Saved data entries
......

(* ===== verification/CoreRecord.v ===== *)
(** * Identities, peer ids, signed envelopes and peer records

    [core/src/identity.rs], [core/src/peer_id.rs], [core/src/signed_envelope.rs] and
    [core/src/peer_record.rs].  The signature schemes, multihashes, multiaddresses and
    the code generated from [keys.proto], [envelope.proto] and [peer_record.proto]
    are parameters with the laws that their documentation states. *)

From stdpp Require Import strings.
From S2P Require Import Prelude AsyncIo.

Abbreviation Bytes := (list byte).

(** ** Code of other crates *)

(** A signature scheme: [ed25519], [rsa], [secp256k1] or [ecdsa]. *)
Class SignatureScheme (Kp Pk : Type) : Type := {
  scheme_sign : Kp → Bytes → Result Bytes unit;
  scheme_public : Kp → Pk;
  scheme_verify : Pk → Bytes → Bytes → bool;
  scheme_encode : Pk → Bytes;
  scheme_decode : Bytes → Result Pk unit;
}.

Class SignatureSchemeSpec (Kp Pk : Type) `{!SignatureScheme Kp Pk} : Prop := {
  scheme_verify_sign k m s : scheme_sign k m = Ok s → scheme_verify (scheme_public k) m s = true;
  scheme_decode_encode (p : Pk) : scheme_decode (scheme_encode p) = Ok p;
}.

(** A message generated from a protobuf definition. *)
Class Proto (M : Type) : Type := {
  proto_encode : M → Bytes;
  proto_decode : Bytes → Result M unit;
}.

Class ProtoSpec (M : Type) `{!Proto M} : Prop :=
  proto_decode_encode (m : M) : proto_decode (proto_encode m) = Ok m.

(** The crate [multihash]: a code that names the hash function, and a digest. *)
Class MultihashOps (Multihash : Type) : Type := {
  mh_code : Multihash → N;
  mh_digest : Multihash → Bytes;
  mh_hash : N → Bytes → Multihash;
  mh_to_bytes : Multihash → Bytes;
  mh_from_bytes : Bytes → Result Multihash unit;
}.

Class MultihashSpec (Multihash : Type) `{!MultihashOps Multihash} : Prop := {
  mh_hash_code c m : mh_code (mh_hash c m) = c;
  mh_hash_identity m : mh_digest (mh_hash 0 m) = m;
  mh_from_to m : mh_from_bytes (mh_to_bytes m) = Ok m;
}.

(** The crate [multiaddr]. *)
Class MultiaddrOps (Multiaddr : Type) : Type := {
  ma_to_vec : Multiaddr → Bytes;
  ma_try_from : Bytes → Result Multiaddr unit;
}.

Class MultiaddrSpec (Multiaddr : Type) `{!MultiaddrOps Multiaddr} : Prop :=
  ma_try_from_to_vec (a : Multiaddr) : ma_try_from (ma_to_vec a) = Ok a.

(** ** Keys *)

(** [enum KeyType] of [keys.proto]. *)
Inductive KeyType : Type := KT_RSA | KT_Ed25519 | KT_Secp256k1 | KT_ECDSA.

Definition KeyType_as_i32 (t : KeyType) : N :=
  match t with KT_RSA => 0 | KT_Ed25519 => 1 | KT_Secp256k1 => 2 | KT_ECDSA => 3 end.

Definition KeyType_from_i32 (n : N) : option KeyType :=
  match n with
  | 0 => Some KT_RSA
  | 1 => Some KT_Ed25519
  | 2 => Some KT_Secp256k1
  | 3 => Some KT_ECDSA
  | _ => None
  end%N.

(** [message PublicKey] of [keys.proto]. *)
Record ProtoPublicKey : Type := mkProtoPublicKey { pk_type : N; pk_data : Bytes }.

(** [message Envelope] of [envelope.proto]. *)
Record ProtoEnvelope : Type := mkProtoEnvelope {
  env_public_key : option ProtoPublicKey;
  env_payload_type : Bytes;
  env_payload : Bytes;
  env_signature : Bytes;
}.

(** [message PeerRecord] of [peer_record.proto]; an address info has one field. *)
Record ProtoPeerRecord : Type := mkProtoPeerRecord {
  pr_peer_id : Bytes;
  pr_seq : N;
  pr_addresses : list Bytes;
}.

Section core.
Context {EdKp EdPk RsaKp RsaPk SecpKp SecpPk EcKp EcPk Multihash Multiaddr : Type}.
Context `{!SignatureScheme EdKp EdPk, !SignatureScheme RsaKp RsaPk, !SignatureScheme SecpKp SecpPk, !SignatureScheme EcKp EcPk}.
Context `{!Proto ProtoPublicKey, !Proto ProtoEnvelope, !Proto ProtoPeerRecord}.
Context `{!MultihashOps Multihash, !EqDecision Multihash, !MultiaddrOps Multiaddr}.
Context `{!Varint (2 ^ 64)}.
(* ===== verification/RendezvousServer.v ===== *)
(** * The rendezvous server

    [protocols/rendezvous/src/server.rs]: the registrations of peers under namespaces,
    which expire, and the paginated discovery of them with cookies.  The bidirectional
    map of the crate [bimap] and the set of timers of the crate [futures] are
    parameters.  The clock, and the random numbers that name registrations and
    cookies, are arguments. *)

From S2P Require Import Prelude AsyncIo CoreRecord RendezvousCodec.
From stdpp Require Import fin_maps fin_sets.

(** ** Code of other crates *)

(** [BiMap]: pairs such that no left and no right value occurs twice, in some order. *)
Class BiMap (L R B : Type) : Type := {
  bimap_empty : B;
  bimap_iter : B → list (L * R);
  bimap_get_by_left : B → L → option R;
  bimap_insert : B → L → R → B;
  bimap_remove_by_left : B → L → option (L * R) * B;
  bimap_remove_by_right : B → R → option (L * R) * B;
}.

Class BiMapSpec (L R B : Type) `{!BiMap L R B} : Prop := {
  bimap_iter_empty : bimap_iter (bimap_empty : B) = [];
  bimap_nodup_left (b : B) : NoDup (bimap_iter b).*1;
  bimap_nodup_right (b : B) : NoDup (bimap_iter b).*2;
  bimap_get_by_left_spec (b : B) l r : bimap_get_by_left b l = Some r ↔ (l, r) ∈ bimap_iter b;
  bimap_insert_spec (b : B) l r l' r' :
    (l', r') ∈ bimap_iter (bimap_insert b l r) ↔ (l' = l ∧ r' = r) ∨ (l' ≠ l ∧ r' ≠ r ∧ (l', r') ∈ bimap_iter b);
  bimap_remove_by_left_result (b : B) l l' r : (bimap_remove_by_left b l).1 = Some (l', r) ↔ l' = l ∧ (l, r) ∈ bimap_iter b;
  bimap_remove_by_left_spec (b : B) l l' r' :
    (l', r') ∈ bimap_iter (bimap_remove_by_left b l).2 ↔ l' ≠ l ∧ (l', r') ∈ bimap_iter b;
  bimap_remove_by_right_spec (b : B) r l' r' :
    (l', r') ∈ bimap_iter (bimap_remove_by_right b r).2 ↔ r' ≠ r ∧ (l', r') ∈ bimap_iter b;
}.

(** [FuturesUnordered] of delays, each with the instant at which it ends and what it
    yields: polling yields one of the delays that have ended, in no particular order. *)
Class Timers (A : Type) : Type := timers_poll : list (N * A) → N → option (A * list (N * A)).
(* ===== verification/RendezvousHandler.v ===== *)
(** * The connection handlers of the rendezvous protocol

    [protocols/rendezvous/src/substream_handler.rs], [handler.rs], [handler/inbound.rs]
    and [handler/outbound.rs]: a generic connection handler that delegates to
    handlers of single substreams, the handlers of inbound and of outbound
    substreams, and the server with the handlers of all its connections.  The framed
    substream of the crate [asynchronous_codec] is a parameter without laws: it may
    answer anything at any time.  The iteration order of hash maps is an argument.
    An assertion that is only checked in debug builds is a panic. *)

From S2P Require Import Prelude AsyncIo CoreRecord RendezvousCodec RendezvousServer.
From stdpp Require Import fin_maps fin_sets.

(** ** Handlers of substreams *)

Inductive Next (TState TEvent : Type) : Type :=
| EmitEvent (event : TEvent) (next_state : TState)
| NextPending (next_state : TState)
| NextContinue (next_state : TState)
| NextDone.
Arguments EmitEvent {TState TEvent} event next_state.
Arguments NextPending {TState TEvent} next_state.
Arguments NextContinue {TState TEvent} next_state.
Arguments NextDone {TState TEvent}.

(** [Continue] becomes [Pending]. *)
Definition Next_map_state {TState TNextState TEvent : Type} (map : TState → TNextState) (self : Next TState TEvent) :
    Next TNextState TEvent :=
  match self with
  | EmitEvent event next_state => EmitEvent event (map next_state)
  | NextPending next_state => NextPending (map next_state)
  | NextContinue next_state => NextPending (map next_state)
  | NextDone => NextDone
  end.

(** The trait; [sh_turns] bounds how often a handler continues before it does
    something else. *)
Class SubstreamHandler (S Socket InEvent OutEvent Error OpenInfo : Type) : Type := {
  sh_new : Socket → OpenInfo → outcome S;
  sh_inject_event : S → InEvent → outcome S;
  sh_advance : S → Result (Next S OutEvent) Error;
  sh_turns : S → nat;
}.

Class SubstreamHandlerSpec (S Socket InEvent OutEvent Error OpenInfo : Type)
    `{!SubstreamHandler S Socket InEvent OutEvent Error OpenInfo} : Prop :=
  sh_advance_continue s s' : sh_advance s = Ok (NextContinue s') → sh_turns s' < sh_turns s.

......

▶ Work instruction:
Which lines of the records above contain the word "ProtoPeerRecord"? Show each of them.

▶ Response area:
Record ProtoPeerRecord : Type := mkProtoPeerRecord {
Context `{!Proto ProtoPublicKey, !Proto ProtoEnvelope, !Proto ProtoPeerRecord}.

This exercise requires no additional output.